THOMAS    KRETSCHMANN


トーマス クレッチマンはいったい何回ナチ将校の役をしたのでしょうか? クルト ユルゲンス(Curd  Jurgens   1915-1982 )も何度か演じてますが、最近のドイツの俳優はナチ軍人の役を拒むとも聞いています。英国人俳優が好んで演じているのは,敵国の究極の悪漢に挑戦を覚えるのでしょう。リチャード3世の様に、権力と忍び寄る不気味さがよろしいのでしょうね。
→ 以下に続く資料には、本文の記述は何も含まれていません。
(* ===== verification/F64.v ===== *)
(** * The order of doubles

    What the node's scores need of [f64]: [min], [max], the casts to integers, and that
    [partial_cmp] of numbers is a total order, by a key in which it is lexicographic. *)

From Stdlib Require Import Floats.SpecFloat.
From S2P Require Import Prelude Pow.

Abbreviation f64 := spec_float.
Definition f64_is_nan (x : f64) : bool := match x with S754_nan => true | _ => false end.
(** [x.max(y)] and [x.min(y)]: a NaN loses. *)
Definition f64_max (x y : f64) : f64 := if f64_is_nan x || SFltb x y then y else x.
Definition f64_min (x y : f64) : f64 := if f64_is_nan x || SFltb y x then y else x.
(** [x as u64] *)
Definition f64_trunc_u64 (x : f64) : Z :=
  match x with
  | S754_zero _ | S754_nan | S754_infinity true | S754_finite true _ _ => 0
  | S754_infinity false => u64_max
  | S754_finite false m e => Z.min (if 0 <=? e then Z.pos m * 2 ^ e else Z.pos m / 2 ^ (- e)) u64_max
  end.
Lemma f64_trunc_u64_nonneg x : 0 ≤ f64_trunc_u64 x.
Proof.
  destruct x as [s|[]| |[] m e]; cbn; try done. apply Z.min_glb; [|done].
  destruct (Z.leb_spec 0 e); [pose proof (Z.pow_nonneg 2 e); lia|].
  apply Z.div_pos; [done|]. apply Z.pow_pos_nonneg; lia.
Qed.
(** [x.ceil() as usize] *)
Definition f64_ceil_usize (x : f64) : Z :=
  match x with
  | S754_zero _ | S754_nan | S754_infinity true | S754_finite true _ _ => 0
  | S754_infinity false => usize_max
  | S754_finite false m e =>
      Z.min (if 0 <=? e then Z.pos m * 2 ^ e else - (- Z.pos m / 2 ^ (- e))) usize_max
  end.

(** Class, exponent and mantissa, negated below zero. *)
Definition f64_key (x : f64) : Z * Z * Z :=
  match x with
  | S754_infinity true => (-2, 0, 0)
  | S754_finite true m e => (-1, - e, - Z.pos m)
  | S754_zero _ | S754_nan => (0, 0, 0)
  | S754_finite false m e => (1, e, Z.pos m)
  | S754_infinity false => (2, 0, 0)
  end.
Definition lex3 (a b : Z * Z * Z) : comparison :=
  match a.1.1 ?= b.1.1 with
  | Eq => match a.1.2 ?= b.1.2 with Eq => a.2 ?= b.2 | c => c end
  | c => c
  end.

Lemma SFcompare_key x y : f64_is_nan x = false → f64_is_nan y = false → SFcompare x y = Some (lex3 (f64_key x) (f64_key y)).
Proof.
  destruct x as [sx|[]| |[] mx ex], y as [sy|[]| |[] my ey]; try done; intros _ _; cbn; unfold lex3; cbn [fst snd]; try done.
  all: try (by destruct (ex ?= ey)).
  rewrite Z.compare_opp, (Z.compare_antisym ex ey). by destruct (ex ?= ey).
Qed.
Lemma lex3_antisym a b : lex3 b a = CompOpp (lex3 a b).
Proof.
  unfold lex3. rewrite (Z.compare_antisym a.1.1 b.1.1), (Z.compare_antisym a.1.2 b.1.2), (Z.compare_antisym a.2 b.2).
  by destruct (a.1.1 ?= b.1.1), (a.1.2 ?= b.1.2).
Qed.
Lemma lex3_eq a b : lex3 a b = Eq ↔ a = b.
Proof.
  destruct a as [[a1 a2] a3], b as [[b1 b2] b3]. unfold lex3. cbn [fst snd].
  destruct (Z.compare_spec a1 b1), (Z.compare_spec a2 b2), (Z.compare_spec a3 b3); split; intros E; try done; try congruence;
    try (injection E; lia).
Qed.
Lemma lex3_lt_trans a b c : lex3 a b = Lt → lex3 b c = Lt → lex3 a c = Lt.
Proof.
  unfold lex3. destruct (Z.compare_spec a.1.1 b.1.1), (Z.compare_spec b.1.1 c.1.1), (Z.compare_spec a.1.1 c.1.1); try done; try lia.
  destruct (Z.compare_spec a.1.2 b.1.2), (Z.compare_spec b.1.2 c.1.2), (Z.compare_spec a.1.2 c.1.2); try done; try lia.
  destruct (Z.compare_spec a.2 b.2), (Z.compare_spec b.2 c.2), (Z.compare_spec a.2 c.2); done || lia.
Qed.

Lemma lex3_le_trans a b c : lex3 a b ≠ Gt → lex3 b c ≠ Gt → lex3 a c ≠ Gt.
Proof.
  destruct (lex3 a b) eqn:E1, (lex3 b c) eqn:E2; try done; intros _ _.
  - apply lex3_eq in E1 as ->. congruence.
  - apply lex3_eq in E1 as ->. congruence.
  - apply lex3_eq in E2 as <-. congruence.
  - by rewrite (lex3_lt_trans a b c).
Qed.

(** ** Non-negative numbers

    Rounding a non-negative value gives no NaN and no sign, so sums and products of
    non-negative values are numbers. *)
Definition f64_nonneg (x : f64) : bool :=
  match x with S754_zero false | S754_infinity false | S754_finite false _ _ => true | _ => false end.
Lemma f64_nonneg_num x : f64_nonneg x = true → f64_is_nan x = false.
Proof. by destruct x as [[]|[]| |[]]. Qed.

Lemma iter_pos_inv {A} (f : A → A) (P : A → Prop) n x : (∀ y, P y → P (f y)) → P x → P (SpecFloat.iter_pos f n x).
Proof. intros Hf. revert x; induction n as [n IH|n IH|]; intros x Hx; cbn; auto. Qed.
Lemma shr_fexp_nonneg m e l : 0 ≤ m → 0 ≤ shr_m (shr_fexp 53 1024 m e l).1.
Proof.
  intros Hm. unfold shr_fexp, shr.
  assert (H0' : 0 ≤ shr_m (shr_record_of_loc m l)) by (by destruct l as [|[]]).
  destruct (_ - e) as [|n|n]; cbn [fst]; [done| |done].
  apply (iter_pos_inv shr_1 (λ r, 0 ≤ shr_m r)); [|done]. by intros [[|[p|p|]|[p|p|]] r b]; cbn; try lia.
Qed.
Lemma binary_round_aux_nonneg m e l : 0 ≤ m → f64_nonneg (binary_round_aux 53 1024 false m e l) = true.
Proof.
  intros Hm. unfold binary_round_aux. pose proof (shr_fexp_nonneg m e l Hm) as H1.
  destruct (shr_fexp 53 1024 m e l) as [r1 e1]. cbn [fst] in H1.
  assert (Hr : 0 ≤ round_nearest_even (shr_m r1) (loc_of_shr_record r1)).
  { unfold round_nearest_even. destruct (loc_of_shr_record r1) as [|[]]; try lia. destruct (Z.even _); lia. }
  pose proof (shr_fexp_nonneg _ e1 loc_Exact Hr) as H2.
  destruct (shr_fexp 53 1024 _ e1 loc_Exact) as [r2 e2]. cbn [fst] in H2.
  destruct (shr_m r2); [done| |lia]. by destruct (e2 <=? _).
Qed.
Lemma binary_normalize_nonneg m e : 0 ≤ m → f64_nonneg (binary_normalize 53 1024 m e false) = true.
Proof.
  intros Hm. unfold binary_normalize. destruct m as [|m|m]; [done| |lia]. unfold binary_round.
  destruct (shl_align m e _) as [mz ez]. by apply binary_round_aux_nonneg.
Qed.
Lemma f64_of_Z_nonneg z : 0 ≤ z → f64_nonneg (f64_of_Z z) = true.
Proof. apply binary_normalize_nonneg. Qed.
Lemma f64_add_nonneg x y : f64_nonneg x = true → f64_nonneg y = true → f64_nonneg (f64_add x y) = true.
Proof.
  destruct x as [[]|[]| |[]], y as [[]|[]| |[]]; try done. intros _ _.
  unfold f64_add, SFadd. cbn [cond_Zopp]. by apply binary_normalize_nonneg.
Qed.
(** A product with a positive finite factor. *)
Lemma f64_mul_nonneg x m e : f64_nonneg x = true → f64_nonneg (f64_mul x (S754_finite false m e)) = true.
Proof.
  destruct x as [[]|[]| |[] mx ex]; try done. intros _. unfold f64_mul, SFmul. cbn [xorb]. by apply binary_round_aux_nonneg.
Qed.
(** ** Witnesses *)
Definition by_elements : gset key → list key := elements.
Lemma by_elements_perm s : by_elements s ≡ₚ elements s.
Proof. done. Qed.
Definition weight_of (n : Z) : TransactionWeight :=
  {| vsize := n; overhead := 0; computation_cost := f64_unit; total_weight := n |}.
Definition limit_100 : MempoolLimiterConfig :=
  {| max_size_bytes := 100; computation_cost_multiplier := f64_unit; transaction_entry_overhead_bytes := 0;
     arc_overhead_bytes := 0 |}.
Definition two_tracked : MempoolLimiter :=
  add_tx_weight [x02] (weight_of 40) (add_tx_weight [x01] (weight_of 50) (MempoolLimiter_new limit_100)).

Lemma two_tracked_steps : rtc (limiter_step by_elements) (MempoolLimiter_new limit_100) two_tracked.
Proof.
  eapply rtc_l; [by apply (step_add_weight _ _ [x01] (weight_of 50))|].
  eapply rtc_l; [by apply (step_add_weight _ _ [x02] (weight_of 40))|]. constructor.
Qed.
Lemma two_tracked_weighed : weighed two_tracked.
Proof.
  split_and!; [done|done|]. intros k w. unfold two_tracked. cbn.
  rewrite lookup_insert_Some, lookup_insert_Some, lookup_empty. intros [[_ <-]|(_ & [[_ <-]|[_ ?]])]; done.
Qed.

Lemma counter_is_total_weight_witness :
  rtc (limiter_step by_elements) (MempoolLimiter_new limit_100) two_tracked
  ∧ current_weight two_tracked = msum total_weight (tx_weights two_tracked) mod 2 ^ 64.
Proof.
  split; [exact two_tracked_steps|].
  exact (counter_is_total_weight by_elements by_elements_perm limit_100 two_tracked two_tracked_steps).
Defined.

Lemma evict_transaction_cascade_spec_witness :
  let l := register_dependency [x01] [x02] two_tracked in
  ∀ k, tx_weights (evict_transaction_cascade by_elements [x01] l).2 !! k = None ∨ k ∉ evicted_hashes (evict_transaction_cascade by_elements [x01] l).1.
Proof.
  intros l k. pose proof (evict_transaction_cascade_spec by_elements by_elements_perm [x01] l) as Hs.
  destruct (evict_transaction_cascade by_elements [x01] l) as [r l']. destruct Hs as (_ & Hw & _).
  cbn [fst snd]. rewrite Hw. case_bool_decide; [by left|by right].
Defined.

Lemma make_space_for_spec_witness :
  weighed two_tracked
  ∧ let '(r, l') := make_space_for by_elements 30 ∅ two_tracked in
    freed_weight r = 90 - total l' ∧ (total l' + 30 ≤ 50 ∨ tx_weights l' = ∅).
Proof.
  split; [exact two_tracked_weighed|].
  pose proof (make_space_for_spec by_elements by_elements_perm 30 ∅ two_tracked two_tracked_weighed
    ltac:(vm_compute; discriminate) ltac:(lia) ltac:(vm_compute; reflexivity)) as Hs.
  destruct (make_space_for by_elements 30 ∅ two_tracked) as [r l'].
  destruct Hs as (Hf & _ & _ & Hr). assert (E : total two_tracked = 90) by (vm_compute; reflexivity).
  rewrite E in Hf, Hr. split; [exact Hf|]. exact Hr.
Defined.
「戦場のピアニスト」(02)で主人公のユダヤ人につかの間の憩いの場を与える教養あるナチ将校を好演したトーマス クレッチマンが一世一代の豪演技を見せる「アイヒマン」(07)をつい最近DVDで見ました。
「ファイナル ソルーション」(最終解決策)と呼ばれるユダヤ人大量虐殺の最高責任者として,アルゼンチンで逮捕され、イスラエルに連れて行かれ、ここの独房で、当時世界中が息を吞んで注目していた、アイヒマンの取り調べでの受け答えを描いた佳作です。
鋭い感覚、深い知識、慇懃にして傲慢な態度、揺るがぬ優越感をたっぷり見せてのアイヒマンの最後の日々は、見るものの心を乱す、恐ろしい迫力を持ってました。
英国(ドイツ資本も入っているかも)映画のせいか、ユダヤ人の関係者がじつに不思議な配役で、取り調べに当たる警察のベテランをトロイ ギャリテイー(ジェーン フォンダの息子)、その妻はドイツ人女優のフランカ ポテンテ、政府の高官を英国俳優のステイーヴン フライ(英国の叡智と言われるウイッテイーな俳優で、調べてみましたら母方の祖先がハンガリーのユダヤ人でした)などなど。

独房で平然と煙草や赤葡萄酒を要求したり,敏感な嗅覚で,外側で誰かが聞き耳をたたているのを察知したり、尋問の相手を自由に操ったりするナチの高官の姿を見ていて,アンソニー ホプキンズがオスカー賞を受賞した,名物モンスター役、「羊たちの沈黙」(81)での「ハンニバル」を思い出しました。博士の博識を行使して,人間の邪悪さをとことんまで味わって,タブーの領域を楽しむ怪人達です。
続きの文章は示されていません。